▸ **WORK TASK**
Among the entries below, find the lines that hold the word "mkSlotHeader" and report them.

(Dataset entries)
==================================================

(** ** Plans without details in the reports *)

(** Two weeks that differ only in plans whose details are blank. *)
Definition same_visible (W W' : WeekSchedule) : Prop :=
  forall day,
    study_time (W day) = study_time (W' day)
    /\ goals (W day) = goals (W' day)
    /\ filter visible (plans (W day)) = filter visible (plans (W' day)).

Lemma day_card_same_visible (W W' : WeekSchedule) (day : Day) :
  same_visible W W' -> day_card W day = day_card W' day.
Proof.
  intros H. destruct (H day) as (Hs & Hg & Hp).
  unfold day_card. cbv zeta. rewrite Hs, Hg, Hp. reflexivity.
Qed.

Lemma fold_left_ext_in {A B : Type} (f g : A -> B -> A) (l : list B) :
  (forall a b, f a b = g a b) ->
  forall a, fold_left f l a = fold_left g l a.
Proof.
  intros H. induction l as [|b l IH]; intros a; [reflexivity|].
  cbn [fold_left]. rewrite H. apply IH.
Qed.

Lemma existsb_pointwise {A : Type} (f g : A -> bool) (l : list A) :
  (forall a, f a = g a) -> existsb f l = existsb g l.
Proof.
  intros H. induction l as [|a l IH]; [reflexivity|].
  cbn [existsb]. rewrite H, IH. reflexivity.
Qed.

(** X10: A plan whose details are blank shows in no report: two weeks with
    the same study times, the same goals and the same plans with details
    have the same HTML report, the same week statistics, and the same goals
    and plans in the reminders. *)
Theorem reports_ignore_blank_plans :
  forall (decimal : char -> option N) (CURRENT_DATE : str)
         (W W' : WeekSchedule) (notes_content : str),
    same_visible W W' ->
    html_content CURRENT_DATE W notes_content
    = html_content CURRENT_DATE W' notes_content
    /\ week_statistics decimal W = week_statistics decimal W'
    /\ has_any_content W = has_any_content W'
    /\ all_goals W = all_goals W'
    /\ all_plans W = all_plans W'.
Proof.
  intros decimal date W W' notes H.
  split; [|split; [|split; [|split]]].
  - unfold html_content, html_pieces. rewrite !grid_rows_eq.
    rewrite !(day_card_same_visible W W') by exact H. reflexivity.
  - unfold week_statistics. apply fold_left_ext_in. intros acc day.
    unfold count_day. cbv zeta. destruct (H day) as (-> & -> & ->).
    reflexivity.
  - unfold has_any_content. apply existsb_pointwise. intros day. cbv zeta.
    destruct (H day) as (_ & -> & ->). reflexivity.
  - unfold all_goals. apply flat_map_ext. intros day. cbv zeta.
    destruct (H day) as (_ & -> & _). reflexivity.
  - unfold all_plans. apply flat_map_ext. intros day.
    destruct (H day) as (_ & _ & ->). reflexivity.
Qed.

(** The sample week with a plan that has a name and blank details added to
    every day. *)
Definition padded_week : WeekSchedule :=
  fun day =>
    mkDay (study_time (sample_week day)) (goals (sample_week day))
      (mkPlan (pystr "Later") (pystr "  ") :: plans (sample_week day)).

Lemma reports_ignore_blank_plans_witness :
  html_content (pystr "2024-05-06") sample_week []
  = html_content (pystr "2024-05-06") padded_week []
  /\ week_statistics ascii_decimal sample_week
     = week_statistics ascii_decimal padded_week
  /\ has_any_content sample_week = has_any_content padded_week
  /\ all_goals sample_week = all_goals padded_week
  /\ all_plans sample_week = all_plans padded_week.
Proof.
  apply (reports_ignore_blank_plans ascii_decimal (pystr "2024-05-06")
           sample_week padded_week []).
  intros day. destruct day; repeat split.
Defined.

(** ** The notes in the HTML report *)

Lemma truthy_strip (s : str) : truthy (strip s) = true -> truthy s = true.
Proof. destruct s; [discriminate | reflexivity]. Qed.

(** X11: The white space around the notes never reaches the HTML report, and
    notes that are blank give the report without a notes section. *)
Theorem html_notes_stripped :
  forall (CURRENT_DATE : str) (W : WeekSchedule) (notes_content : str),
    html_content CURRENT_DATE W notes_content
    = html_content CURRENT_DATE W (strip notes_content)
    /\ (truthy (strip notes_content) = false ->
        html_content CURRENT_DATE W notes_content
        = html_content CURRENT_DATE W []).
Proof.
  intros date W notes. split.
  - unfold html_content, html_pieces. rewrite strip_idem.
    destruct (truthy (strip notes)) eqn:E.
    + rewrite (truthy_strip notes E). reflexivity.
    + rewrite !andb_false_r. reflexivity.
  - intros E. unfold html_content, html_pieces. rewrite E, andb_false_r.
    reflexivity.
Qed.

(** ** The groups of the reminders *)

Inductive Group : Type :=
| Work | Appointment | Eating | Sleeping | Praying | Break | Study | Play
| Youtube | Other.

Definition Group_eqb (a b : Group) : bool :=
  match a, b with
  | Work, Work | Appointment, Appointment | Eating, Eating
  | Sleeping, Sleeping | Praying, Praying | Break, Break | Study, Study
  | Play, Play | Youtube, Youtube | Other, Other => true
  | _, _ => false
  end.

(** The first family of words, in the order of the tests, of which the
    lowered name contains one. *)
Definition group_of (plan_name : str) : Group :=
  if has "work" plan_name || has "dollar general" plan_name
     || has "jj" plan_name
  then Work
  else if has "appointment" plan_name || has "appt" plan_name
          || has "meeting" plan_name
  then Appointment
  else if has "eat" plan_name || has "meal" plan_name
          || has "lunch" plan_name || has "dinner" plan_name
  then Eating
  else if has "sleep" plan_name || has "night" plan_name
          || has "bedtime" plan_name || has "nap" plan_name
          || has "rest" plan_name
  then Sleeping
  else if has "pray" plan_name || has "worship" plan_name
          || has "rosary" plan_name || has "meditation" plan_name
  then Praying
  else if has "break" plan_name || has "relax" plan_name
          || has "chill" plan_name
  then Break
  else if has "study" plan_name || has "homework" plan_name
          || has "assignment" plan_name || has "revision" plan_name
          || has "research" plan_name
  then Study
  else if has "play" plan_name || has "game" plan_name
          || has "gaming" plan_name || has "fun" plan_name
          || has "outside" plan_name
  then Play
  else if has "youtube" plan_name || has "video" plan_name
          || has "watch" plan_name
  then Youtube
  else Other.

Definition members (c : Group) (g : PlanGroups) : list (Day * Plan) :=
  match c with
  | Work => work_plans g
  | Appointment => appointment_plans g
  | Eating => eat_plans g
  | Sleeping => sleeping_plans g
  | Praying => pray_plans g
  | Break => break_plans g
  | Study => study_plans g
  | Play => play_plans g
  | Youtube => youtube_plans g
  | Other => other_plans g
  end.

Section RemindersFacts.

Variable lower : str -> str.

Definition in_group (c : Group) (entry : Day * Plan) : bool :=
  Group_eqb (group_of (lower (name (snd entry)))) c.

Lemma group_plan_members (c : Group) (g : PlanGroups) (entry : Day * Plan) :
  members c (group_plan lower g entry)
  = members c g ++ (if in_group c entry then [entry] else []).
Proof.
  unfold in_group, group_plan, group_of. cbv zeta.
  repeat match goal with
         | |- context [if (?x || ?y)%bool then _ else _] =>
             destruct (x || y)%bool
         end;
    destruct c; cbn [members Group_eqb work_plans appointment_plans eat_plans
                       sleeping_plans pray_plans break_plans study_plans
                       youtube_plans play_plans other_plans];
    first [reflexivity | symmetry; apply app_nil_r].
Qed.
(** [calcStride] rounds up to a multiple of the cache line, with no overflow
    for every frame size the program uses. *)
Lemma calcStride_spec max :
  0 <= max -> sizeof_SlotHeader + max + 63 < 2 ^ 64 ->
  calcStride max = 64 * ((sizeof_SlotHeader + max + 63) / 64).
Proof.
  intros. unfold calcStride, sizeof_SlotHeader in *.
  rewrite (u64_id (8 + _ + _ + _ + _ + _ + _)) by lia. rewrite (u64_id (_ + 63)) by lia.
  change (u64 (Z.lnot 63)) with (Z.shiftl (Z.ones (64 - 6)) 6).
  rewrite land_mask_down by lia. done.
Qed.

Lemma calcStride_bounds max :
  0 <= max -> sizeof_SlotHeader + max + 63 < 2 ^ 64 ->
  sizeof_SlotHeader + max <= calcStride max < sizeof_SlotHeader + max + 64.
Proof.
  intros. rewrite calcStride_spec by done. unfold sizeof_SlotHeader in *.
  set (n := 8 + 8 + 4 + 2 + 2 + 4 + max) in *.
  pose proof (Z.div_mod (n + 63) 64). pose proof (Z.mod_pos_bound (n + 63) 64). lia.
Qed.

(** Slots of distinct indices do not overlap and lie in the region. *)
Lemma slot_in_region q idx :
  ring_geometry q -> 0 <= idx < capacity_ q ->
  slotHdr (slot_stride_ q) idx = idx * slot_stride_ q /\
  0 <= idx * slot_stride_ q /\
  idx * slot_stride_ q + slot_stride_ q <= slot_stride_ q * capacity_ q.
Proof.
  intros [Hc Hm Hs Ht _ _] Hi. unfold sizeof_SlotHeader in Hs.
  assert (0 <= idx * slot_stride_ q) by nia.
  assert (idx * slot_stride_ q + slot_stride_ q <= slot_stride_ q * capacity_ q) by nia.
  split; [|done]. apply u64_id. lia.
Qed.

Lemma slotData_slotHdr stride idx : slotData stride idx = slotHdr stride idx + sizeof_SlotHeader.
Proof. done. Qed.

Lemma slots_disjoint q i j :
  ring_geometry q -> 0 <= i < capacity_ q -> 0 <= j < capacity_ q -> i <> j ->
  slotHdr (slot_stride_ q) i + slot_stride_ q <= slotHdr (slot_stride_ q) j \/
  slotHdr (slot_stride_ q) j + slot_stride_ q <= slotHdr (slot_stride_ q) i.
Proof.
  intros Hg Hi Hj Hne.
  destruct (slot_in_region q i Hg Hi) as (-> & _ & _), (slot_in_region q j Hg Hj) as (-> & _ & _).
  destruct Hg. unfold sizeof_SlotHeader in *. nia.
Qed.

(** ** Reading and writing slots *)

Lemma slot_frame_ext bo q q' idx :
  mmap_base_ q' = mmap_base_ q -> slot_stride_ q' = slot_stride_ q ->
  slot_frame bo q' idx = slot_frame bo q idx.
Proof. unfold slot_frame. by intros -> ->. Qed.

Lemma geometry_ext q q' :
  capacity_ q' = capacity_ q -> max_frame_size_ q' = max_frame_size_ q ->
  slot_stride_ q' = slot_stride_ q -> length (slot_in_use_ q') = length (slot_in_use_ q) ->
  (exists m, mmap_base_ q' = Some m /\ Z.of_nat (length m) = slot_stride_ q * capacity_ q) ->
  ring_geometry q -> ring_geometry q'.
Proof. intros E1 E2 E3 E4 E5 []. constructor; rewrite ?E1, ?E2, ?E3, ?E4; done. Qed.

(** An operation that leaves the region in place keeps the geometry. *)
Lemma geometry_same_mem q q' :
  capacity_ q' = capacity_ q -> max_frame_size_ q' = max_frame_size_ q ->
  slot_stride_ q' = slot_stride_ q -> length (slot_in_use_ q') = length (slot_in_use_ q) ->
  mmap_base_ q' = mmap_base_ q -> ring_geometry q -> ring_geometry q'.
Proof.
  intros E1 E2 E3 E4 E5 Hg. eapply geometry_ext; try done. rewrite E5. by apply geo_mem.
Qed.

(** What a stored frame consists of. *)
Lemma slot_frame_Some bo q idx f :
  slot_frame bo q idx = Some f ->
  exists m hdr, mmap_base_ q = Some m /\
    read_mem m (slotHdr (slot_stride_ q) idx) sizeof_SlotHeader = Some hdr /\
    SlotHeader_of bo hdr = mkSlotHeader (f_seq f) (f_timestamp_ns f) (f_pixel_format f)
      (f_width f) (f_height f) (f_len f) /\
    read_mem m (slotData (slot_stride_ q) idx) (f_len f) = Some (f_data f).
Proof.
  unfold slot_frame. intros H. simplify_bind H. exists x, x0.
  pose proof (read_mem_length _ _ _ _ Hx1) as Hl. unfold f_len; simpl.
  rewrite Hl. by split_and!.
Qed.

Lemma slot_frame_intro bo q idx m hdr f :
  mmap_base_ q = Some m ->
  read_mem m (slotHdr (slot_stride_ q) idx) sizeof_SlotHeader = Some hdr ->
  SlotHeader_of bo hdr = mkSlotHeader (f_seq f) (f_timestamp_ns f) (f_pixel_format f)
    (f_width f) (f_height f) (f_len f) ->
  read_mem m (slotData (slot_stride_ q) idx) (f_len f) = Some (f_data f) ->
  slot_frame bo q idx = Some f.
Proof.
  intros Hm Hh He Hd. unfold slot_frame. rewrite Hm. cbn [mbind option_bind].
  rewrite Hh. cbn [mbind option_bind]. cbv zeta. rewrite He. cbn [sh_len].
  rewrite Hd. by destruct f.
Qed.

==================================================

▸ **SOLUTION**
    SlotHeader_of bo hdr = mkSlotHeader (f_seq f) (f_timestamp_ns f) (f_pixel_format f)
  SlotHeader_of bo hdr = mkSlotHeader (f_seq f) (f_timestamp_ns f) (f_pixel_format f)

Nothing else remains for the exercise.